Following a firestorm of criticism, Republican governors in Indiana and Arkansas signed revised versions of their states' Religious Freedom Restoration bills Thursday night. In Indiana the language was adjusted, and in Arkansas it was significantly scaled back to more closely align with the federal law.
National Republicans, especially the ones running for president, have to hope it's enough to get them out of the hole they dug themselves on religious freedom and gay rights. It's worth taking a look at what the whole brouhaha has cost the GOP.
In the spirit of Passover, here are four questions about what this issue means for the GOP:
1) Why didn't Republicans anticipate this firestorm?
It's possible that Republicans' big electoral victories in November blinded them to just how controversial this would be. Gov. Asa Hutchison, R-Ark., and Gov. Mike Pence, R-Ind., seemed genuinely taken aback by the demand for boycotts and the backlash from big corporations like Eli Lilly, WalMart and Apple, as well as the NCAA.
It's as if Republicans — particularly in the deep-red states of Arkansas and Indiana — operate according to a different political calculus, insulated from the divide between their own conservative constituents and changing national opinion. Because of redistricting and the phenomenon of a midterm electorate that leans a lot more Republican than a presidential-year electorate, there are now many more GOP governors and many more conservative majorities in state legislatures. And those majorities are moving forward with an agenda that satisfies their base of social conservatives but is seen as intolerant and divisive by the business community and a growing majority of voters in the country. This week, those two opposing dynamics reignited the culture war, with Republican politicians as the first casualties.
2) Is this about more than just religious freedom?
Yes! It's about a much bigger, much more fundamental problem for the GOP. A new Pew poll showed that 61 percent of young Republicans favor gay marriage. Hutchinson said his own son signed a petition asking him to veto the bill that he instead sent back to the Legislature for revision.
The Republicans can't appeal to young voters if they're on the wrong side of gay marriage, because gay rights is a symbol of tolerance for so many young voters — not to mention suburban women. The same is true for one of the fastest-growing parts of the electorate — Hispanics.

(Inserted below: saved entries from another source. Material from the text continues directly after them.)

(* ===== verification/DirentOps.v ===== *)
(** Operations on the cached entries of a directory (module [Dirents] of DirentCache): insertion and
    lookup by name, deletion, rename, release and the listing of a directory. Module [DirentOps]. *)

From stdpp Require Import sorting.
From S2P Require Import Prelude AvlTree AvlSpec AvlRotate AvlInsert AvlIter AvlRemove AvlRuns DirentCache DirentTrees DirentSpec.
Local Open Scope Z_scope.

Module DirentOps.

Import Avl AvlSpec AvlInsert AvlIter AvlRuns Dirents DirentTrees DirentSpec.

(** ** An entry that was inserted is found *)

Section names.
Context (fuel : nat) (stk : Z) (hash : string -> Z) (use_9p : bool) (Hfuel : (123 <= fuel)%nat).

Lemma lookup_s_ok nm maxj d F : dir_ok d F -> ents d !! stk = None -> 0 <= maxj <= 2 ^ 30 ->
  let h := cookie_hash hash use_9p nm in
  (exists i w, Z.of_nat i < maxj /\ hit d F h nm i w /\ cache_inode_avl_qp_lookup_s fuel stk hash use_9p nm maxj d = done (w, d))
  \/ ((forall i w, Z.of_nat i < maxj -> ~ hit d F h nm i w) /\ cache_inode_avl_qp_lookup_s fuel stk hash use_9p nm maxj d = done (0, d)).
Proof.
  intros Hok Hs Hm h. unfold cache_inode_avl_qp_lookup_s. fold h.
  destruct (lookup_s_loop_spec fuel stk Hfuel h nm (Z.to_nat maxj) 0 h d F Hok Hs) as [(i & w & Hi & Hh & E)|[Hn E]].
  - unfold probe. f_equal; lia.
  - lia.
  - left. exists i, w. split_and!; [lia | done | done].
  - right. split; [|done]. intros i w Hi. apply Hn. lia.
Qed.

How do Republicans show Hispanics that they are welcoming and inclusive if they oppose a path to legalization for hard-working immigrants here illegally?
The views of the GOP's white, older, conservative primary electorate are farther away from the center of American public opinion than the Democratic base is right now. That's the challenge for the GOP — it needs to project an image of tolerance in order to win the White House while at the same time satisfying its conservative base, which, in this case, wants Christian florists, bakers and photographers to have the right to refuse services to gay weddings. It will take a very talented candidate to square that circle.
3) OK, so how will Republican candidates resolve this larger tension?
Good question! The debates during the primaries will, presumably, reveal the answer.
Of all the GOP presidential hopefuls, Jeb Bush has given this the most thought. He seems determined not to fall into the trap that Mitt Romney did in 2012 — moving so far to the right during the GOP primaries (remember "self deportation"?) that he couldn't make it back to the center to win the general election.
Bush has said his strategy is to run as if he's willing " to lose the primary in order to win the general."
4) How's that working out for Jeb Bush so far?
Not so great. All the leading Republican presidential hopefuls, including Bush, came out in favor of the Arkansas and Indiana bills. By Wednesday, though, Bush was backtracking, insisting that religious freedom is a core value but that we also shouldn't discriminate based on sexual orientation.
Bush didn't explain how he would balance those two values, only that he was sure Indiana would "get to that place."
So, for Bush, the "lose the primary" strategy sometimes means sticking to his principles in opposition to the GOP base (as he has on immigration reform and Common Core education standards) but sometimes, on issues like religious freedom, he seems to fuzz it up.